After Craig Gillespie directed Disney’s 2014 release MILLION DOLLAR ARM, based on a true story, the studio charged him to bring another reality- based story THE FINEST HOURS to the screen. The Disney element here is part of the problem, as is the classic Hollywood aesthetic he is going after. It’s like he’s trying to out-Spielberg Spielberg, who himself gets in trouble over being too sentimental. In Gillespie’s less experienced hands, the movie gets bogged down in visual cliches and obvious manipulations. Another problem is using a love story as the basic skeleton on which to build the story. As Bernie’s worried wife-to-be Miriam, Grainger is charming and earnest, but that entire aspect of the plot seems intentional audience targeting to bring out the date-night marrieds.
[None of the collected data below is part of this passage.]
(* ===== verification/GoStrings.v ===== *)
(** GoStrings: what the program uses of Go's [strings], [strconv] and
    [encoding/hex], on byte strings ([String.string] is a list of 8-bit
    characters, as a Go string is a sequence of bytes), with the lemmas the
    components share. *)

From Stdlib Require Import DecimalString DecimalZ.
From S2P Require Export Prelude.

(** * Characters and substrings *)

Fixpoint has_char (c : ascii) (s : string) : bool :=
  match s with
  | EmptyString => false
  | String a s' => Ascii.eqb a c || has_char c s'
  end.

(** [strings.HasPrefix(s, p)] *)
Definition HasPrefix (s p : string) : bool := String.prefix p s.

(** [strings.ToLower] on ASCII text. *)
Fixpoint ascii_lower (s : string) : string :=
  match s with
  | EmptyString => ""
  | String a r =>
      let n := nat_of_ascii a in
      String (if (65 <=? n)%nat && (n <=? 90)%nat then ascii_of_nat (n + 32) else a) (ascii_lower r)
  end.

Fixpoint is_ascii (s : string) : bool :=
  match s with EmptyString => true | String a r => (nat_of_ascii a <? 128)%nat && is_ascii r end.

(** [s[n:]] for [n <= len(s)] *)
Fixpoint drop_str (n : nat) (s : string) : string :=
  match n, s with
  | S n', String _ s' => drop_str n' s'
  | _, _ => s
  end.

(** * strings.Split / strings.Join with a one-byte separator *)

Fixpoint Split (c : ascii) (s : string) : list string :=
  match s with
  | EmptyString => [""]
  | String a s' =>
      if Ascii.eqb a c then "" :: Split c s'
      else match Split c s' with
           | h :: t => String a h :: t
           | [] => [String a ""]
           end
  end.

Fixpoint Join (sep : string) (l : list string) : string :=
  match l with
  | [] => ""
  | [x] => x
  | x :: l' => String.append x (String.append sep (Join sep l'))
  end.

(** [strings.SplitN(s, sep, 2)]: at most one cut, at the first separator. *)
Fixpoint cut_first (c : ascii) (s : string) : option (string * string) :=
  match s with
  | EmptyString => None
  | String a s' =>
      if Ascii.eqb a c then Some ("", s')
      else match cut_first c s' with
           | Some (h, t) => Some (String a h, t)
           | None => None
           end
  end.

Definition SplitN2 (c : ascii) (s : string) : list string :=
  match cut_first c s with Some (h, t) => [h; t] | None => [s] end.

(** * strings.TrimSpace and strings.TrimRight

    [unicode.IsSpace] on UTF-8: the ASCII white space and the encodings of
    U+0085, U+00A0, U+1680, U+2000-U+200A, U+2028, U+2029, U+202F, U+205F and
    U+3000.  [space_len l] is the length of the white-space rune that the byte
    list starts with (0 when it starts with none). *)
Definition byte_in (lo hi : nat) (a : ascii) : bool :=
  (lo <=? nat_of_ascii a)%nat && (nat_of_ascii a <=? hi)%nat.

Definition space_len (l : list ascii) : nat :=
  match l with
  | a :: l1 =>
      if byte_in 9 13 a || byte_in 32 32 a then 1%nat else
      match l1 with
      | b :: l2 =>
          if byte_in 194 194 a && (byte_in 133 133 b || byte_in 160 160 b) then 2%nat else
          match l2 with
          | c :: _ =>
              if (byte_in 225 225 a && byte_in 154 154 b && byte_in 128 128 c)
                 || (byte_in 226 226 a && byte_in 128 128 b
                     && (byte_in 128 138 c || byte_in 168 169 c || byte_in 175 175 c))
                 || (byte_in 226 226 a && byte_in 129 129 b && byte_in 159 159 c)
                 || (byte_in 227 227 a && byte_in 128 128 b && byte_in 128 128 c)
              then 3%nat else 0%nat
          | [] => 0%nat
          end
      | [] => 0%nat
      end
  | [] => 0%nat
  end.

(** The same rune read backwards, for the right end of the string. *)
Definition space_len_rev (l : list ascii) : nat :=
  match l with
  | c :: l1 =>
      if byte_in 9 13 c || byte_in 32 32 c then 1%nat else
      match l1 with
      | b :: l2 =>
          if (space_len [b; c] =? 2)%nat then 2%nat else
          match l2 with
          | a :: _ => if (space_len [a; b; c] =? 3)%nat then 3%nat else 0%nat
          | [] => 0%nat
          end
      | [] => 0%nat
      end
  | [] => 0%nat
  end.

(** Repeatedly drop what [len] says the list starts with; the fuel is the
    length of the list, which bounds the number of runes. *)
Fixpoint trim_with (len : list ascii -> nat) (fuel : nat) (l : list ascii) : list ascii :=
  match fuel with
  | O => l
  | S f => match len l with O => l | S n => trim_with len f (drop (S n) l) end
  end.

Definition TrimSpace (s : string) : string :=
  let l := String.list_ascii_of_string s in
  let l1 := trim_with space_len (length l) l in
  let l2 := reverse (trim_with space_len_rev (length l1) (reverse l1)) in
  String.string_of_list_ascii l2.

(** [strings.TrimRight(s, "\n")] *)
Definition TrimRightNewline (s : string) : string :=
  let nl l := match l with a :: _ => if byte_in 10 10 a then 1%nat else 0%nat | [] => 0%nat end in
  let l := String.list_ascii_of_string s in
  String.string_of_list_ascii (reverse (trim_with nl (length l) (reverse l))).

(** * strconv *)

(** [strconv.FormatInt(z, 10)] and [%d] *)
Definition itoa (z : Z) : string := NilZero.string_of_int (Z.to_int z).

Definition parse_digits (s : string) : option Z :=
  Z.of_uint <$> NilZero.uint_of_string s.

(** [strconv.Atoi] / [strconv.ParseInt(s, 10, 64)]: the value returned beside
    the error is 0 on a syntax error and the nearest int64 on a range error. *)
Definition Atoi (s : string) : Z * option GoError :=
  let signed :=
    match s with
    | String "+" r => parse_digits r
    | String "-" r => Z.opp <$> parse_digits r
    | _ => parse_digits s
    end in
  match signed with
  | None => (0, Some (ErrText "invalid syntax"))
  | Some z =>
      if z <? int64_min then (int64_min, Some (ErrText "value out of range"))
      else if int64_max <? z then (int64_max, Some (ErrText "value out of range"))
      else (z, None)
  end.

(** * encoding/hex *)

Definition hex_digit (n : nat) : ascii :=
  ascii_of_nat (if (n <? 10)%nat then 48 + n else 87 + n).

Fixpoint hex_EncodeToString (s : string) : string :=
  match s with
  | EmptyString => ""
  | String a s' =>
      String (hex_digit (nat_of_ascii a / 16))
        (String (hex_digit (nat_of_ascii a mod 16)) (hex_EncodeToString s'))
  end.

(** * Lemmas *)

Lemma append_assoc (a b c : string) :
  String.append (String.append a b) c = String.append a (String.append b c).
Proof. induction a as [|x a IH]; simpl; [done|]. by rewrite IH. Qed.

Lemma append_nil_r (a : string) : String.append a "" = a.
Proof. induction a as [|x a IH]; simpl; [done|]. by rewrite IH. Qed.

Lemma append_inj_l (a b c : string) : String.append a b = String.append a c -> b = c.
Proof. induction a as [|x a IH]; simpl; [done|]. intros [= ?]. auto. Qed.

Lemma length_append (a b : string) :
  String.length (String.append a b) = (String.length a + String.length b)%nat.
Proof. induction a as [|x a IH]; simpl; [done|]. by rewrite IH. Qed.

Lemma has_char_append c a b :
  has_char c (String.append a b) = has_char c a || has_char c b.
Proof. induction a as [|x a IH]; simpl; [done|]. by rewrite IH, orb_assoc. Qed.

Lemma HasPrefix_append p s : HasPrefix (String.append p s) p = true.
Proof.
  unfold HasPrefix. induction p as [|a p IH]; simpl; [by destruct s|].
  destruct (ascii_dec a a); [done|congruence].
Qed.

Lemma HasPrefix_spec s p :
  HasPrefix s p = true <-> exists r, s = String.append p r.
Proof.
  split; [|intros [r ->]; apply HasPrefix_append].
  unfold HasPrefix. revert s. induction p as [|a p IH]; intros s; simpl; [by eauto|].
  destruct s as [|b s]; simpl; [done|]. destruct (ascii_dec a b) as [->|]; [|done].
  intros [r ->]%IH. by exists r.
Qed.

Lemma drop_append p r : drop_str (String.length p) (String.append p r) = r.
Proof. induction p as [|a p IH]; simpl; [by destruct r|done]. Qed.

Lemma Split_not_nil c s : Split c s <> [].
Proof. destruct s as [|a s]; simpl; [done|]. by destruct (Ascii.eqb a c), (Split c s). Qed.

Lemma Split_cons_ne c a s h t :
  Ascii.eqb a c = false -> Split c s = h :: t -> Split c (String a s) = String a h :: t.
Proof. intros Ha Hs. simpl. by rewrite Ha, Hs. Qed.

(** [strings.Join(strings.Split(s, c), c) = s] *)
Lemma Join_Split c s : Join (String c "") (Split c s) = s.
Proof.
  induction s as [|a s IH]; simpl; [done|].
  destruct (Ascii.eqb a c) eqn:Hac.
  - apply Ascii.eqb_eq in Hac as ->.
    destruct (Split c s) as [|h t] eqn:E; [by apply Split_not_nil in E|].
    change (String c (Join (String c "") (h :: t)) = String c s). by rewrite IH.
  - destruct (Split c s) as [|h t] eqn:E; [by apply Split_not_nil in E|].
    destruct t as [|h2 t]; simpl in *; [by subst|]. by rewrite IH.
Qed.

Lemma Split_no_sep c s : Forall (fun x => has_char c x = false) (Split c s).
Proof.
  induction s as [|a s IH]; simpl; [by repeat constructor|].
  destruct (Ascii.eqb a c) eqn:Hac; [by constructor|].
  destruct (Split c s) as [|h t]; [by apply Forall_singleton; simpl; rewrite Hac|].
  inversion IH; subst. constructor; [|done]. simpl. by rewrite Hac.
Qed.

Lemma Split_plain c s : has_char c s = false -> Split c s = [s].
Proof.
  induction s as [|a s IH]; simpl; [done|].
  intros [Ha Hs]%orb_false_iff. rewrite Ha, IH; done.
Qed.

Lemma Split_app c s t :
  has_char c s = false -> Split c (String.append s (String c t)) = s :: Split c t.
Proof.
  induction s as [|a s IH]; simpl.
  - intros _. by rewrite (Ascii.eqb_refl c).
  - intros [Ha Hs]%orb_false_iff. by rewrite Ha, (IH Hs).
Qed.

(** Splitting a join of separator-free pieces gives the pieces back. *)
Lemma Split_Join c l :
  l <> [] -> Forall (fun x => has_char c x = false) l -> Split c (Join (String c "") l) = l.
Proof.
  intros Hne Hl. induction Hl as [|x l Hx Hl IH]; [done|].
  destruct l as [|y l]; [by apply Split_plain|].
  change (Split c (String.append x (String c (Join (String c "") (y :: l)))) = x :: y :: l).
  by rewrite Split_app, IH.
Qed.

Lemma cut_first_Some c s h t :
  cut_first c s = Some (h, t) <-> s = String.append h (String c t) /\ has_char c h = false.
Proof.
  revert h. induction s as [|a s IH]; intros h; simpl.
  { split; [done|]. by intros [? _]; destruct h. }
  destruct (Ascii.eqb a c) eqn:Hac.
  - apply Ascii.eqb_eq in Hac as ->. split.
    + intros [= <- <-]. done.
    + intros [Hs Hh]. destruct h as [|b h]; simpl in *; [by injection Hs as ->|].
      injection Hs as -> ->. by rewrite (Ascii.eqb_refl b) in Hh.
  - split.
    + destruct (cut_first c s) as [[h' t']|]; [|done]. intros [= <- <-].
      destruct (proj1 (IH h') eq_refl) as [-> Hh]. simpl. by rewrite Hac.
    + intros [Hs Hh]. destruct h as [|b h]; simpl in *.
      { injection Hs as -> ->. by rewrite (Ascii.eqb_refl c) in Hac. }
      injection Hs as -> ->. apply orb_false_iff in Hh as [_ Hh].
      by rewrite (proj2 (IH h) (conj eq_refl Hh)).
Qed.

Lemma cut_first_None c s : cut_first c s = None <-> has_char c s = false.
Proof.
  induction s as [|a s IH]; simpl; [done|].
  destruct (Ascii.eqb a c); simpl; [done|].
  rewrite <- IH. by destruct (cut_first c s) as [[??]|].
Qed.

(** [Split] and [SplitN(_, 2)] agree on strings with exactly one separator. *)
Lemma Split_two c h t :
  has_char c h = false -> has_char c t = false ->
  Split c (String.append h (String c t)) = [h; t].
Proof. intros Hh Ht. by rewrite Split_app, Split_plain. Qed.

Lemma parse_itoa_nonneg z : 0 <= z -> parse_digits (itoa z) = Some z.
Proof.
  intros Hz. unfold itoa, parse_digits.
  assert (exists u, Z.to_int z = Decimal.Pos u /\ Z.of_uint u = z /\ u <> Decimal.Nil) as (u & Hu & Hv & Hn).
  { destruct z as [|p|p]; [..|lia].
    - by exists (Decimal.D0 Decimal.Nil).
    - exists (Pos.to_uint p). split; [done|]. split.
      + pose proof (DecimalZ.of_to (Zpos p)) as H. exact H.
      + apply DecimalPos.Unsigned.to_uint_nonnil. }
  rewrite Hu. simpl. rewrite NilZero.usu by done. simpl. by rewrite Hv.
Qed.

Lemma parse_digits_sign a r : a = "+"%char \/ a = "-"%char -> parse_digits (String a r) = None.
Proof. unfold parse_digits. simpl. by intros [->| ->]; destruct (NilEmpty.uint_of_string r). Qed.

(** [ParseInt] reads back what [FormatInt] wrote. *)
Lemma Atoi_itoa z : 0 <= z <= int64_max -> Atoi (itoa z) = (z, None).
Proof.
  intros Hz. pose proof (parse_itoa_nonneg z (proj1 Hz)) as Hp. unfold Atoi.
  assert (match itoa z with
          | String "+" r => parse_digits r
          | String "-" r => Z.opp <$> parse_digits r
          | _ => parse_digits (itoa z)
          end = Some z) as ->.
  { destruct (itoa z) as [|a r]; [exact Hp|].
    destruct (decide (a = "+"%char)) as [->|H1]; [by rewrite parse_digits_sign in Hp by by left|].
    destruct (decide (a = "-"%char)) as [->|H2]; [by rewrite parse_digits_sign in Hp by by right|].
    destruct a as [[] [] [] [] [] [] [] []]; try exact Hp; congruence. }
  unfold int64_min, int64_max in *.
  destruct (Z.ltb_spec z (- 2 ^ 63)); [lia|]. by destruct (Z.ltb_spec (2 ^ 63 - 1) z); [lia|].
Qed.

Lemma nat_of_ascii_bound a : (nat_of_ascii a < 256)%nat.
Proof. destruct a as [[] [] [] [] [] [] [] []]; vm_compute; lia. Qed.

Lemma hex_digit_inj m n :
  (m < 16)%nat -> (n < 16)%nat -> hex_digit m = hex_digit n -> m = n.
Proof.
  intros Hm Hn H. apply (f_equal nat_of_ascii) in H. unfold hex_digit in H.
  destruct (Nat.ltb_spec m 10), (Nat.ltb_spec n 10);
    rewrite !nat_ascii_embedding in H by lia; lia.
Qed.

Lemma hex_length s : String.length (hex_EncodeToString s) = (2 * String.length s)%nat.
Proof. induction s as [|a s IH]; simpl in *; lia. Qed.

Lemma string_cons_inj a b s t : String a s = String b t -> a = b /\ s = t.
Proof. by intros [= -> ->]. Qed.

(** Distinct byte strings have distinct encodings. *)
Lemma hex_inj s t : hex_EncodeToString s = hex_EncodeToString t -> s = t.
Proof.
  revert t. induction s as [|a s IH]; intros [|b t]; try done. cbn [hex_EncodeToString].
  intros [H1 [H2 H3]%string_cons_inj]%string_cons_inj.
  pose proof (nat_of_ascii_bound a). pose proof (nat_of_ascii_bound b).
  apply hex_digit_inj in H1; [|apply Nat.Div0.div_lt_upper_bound; lia..].
  apply hex_digit_inj in H2; [|apply Nat.mod_upper_bound; lia..].
  f_equal; [|by apply IH].
  rewrite <- (ascii_nat_embedding a), <- (ascii_nat_embedding b). f_equal.
  rewrite (Nat.div_mod_eq (nat_of_ascii a) 16), (Nat.div_mod_eq (nat_of_ascii b) 16). lia.
Qed.

#[export] Hint Rewrite append_nil_r append_assoc has_char_append : host_rw.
This heroic story is all chills, and needs no frills. Why not just follow the men, and their death-defying battle with the elements and circumstances that ended in the greatest rescue in Coast Guard history? With such skilled actors onboard, that would have been more than enough. To water it down with extraneous plot devices, is to do the actual events an injustice.

There are worse things than spending two hours experiencing the courage and determination in a heroic real life story, but THIS story tells itself. Everything else is too much Hollywood. As entertaining as Disney, the cast and crew attempt to make it, Bernie and the boys deserve more.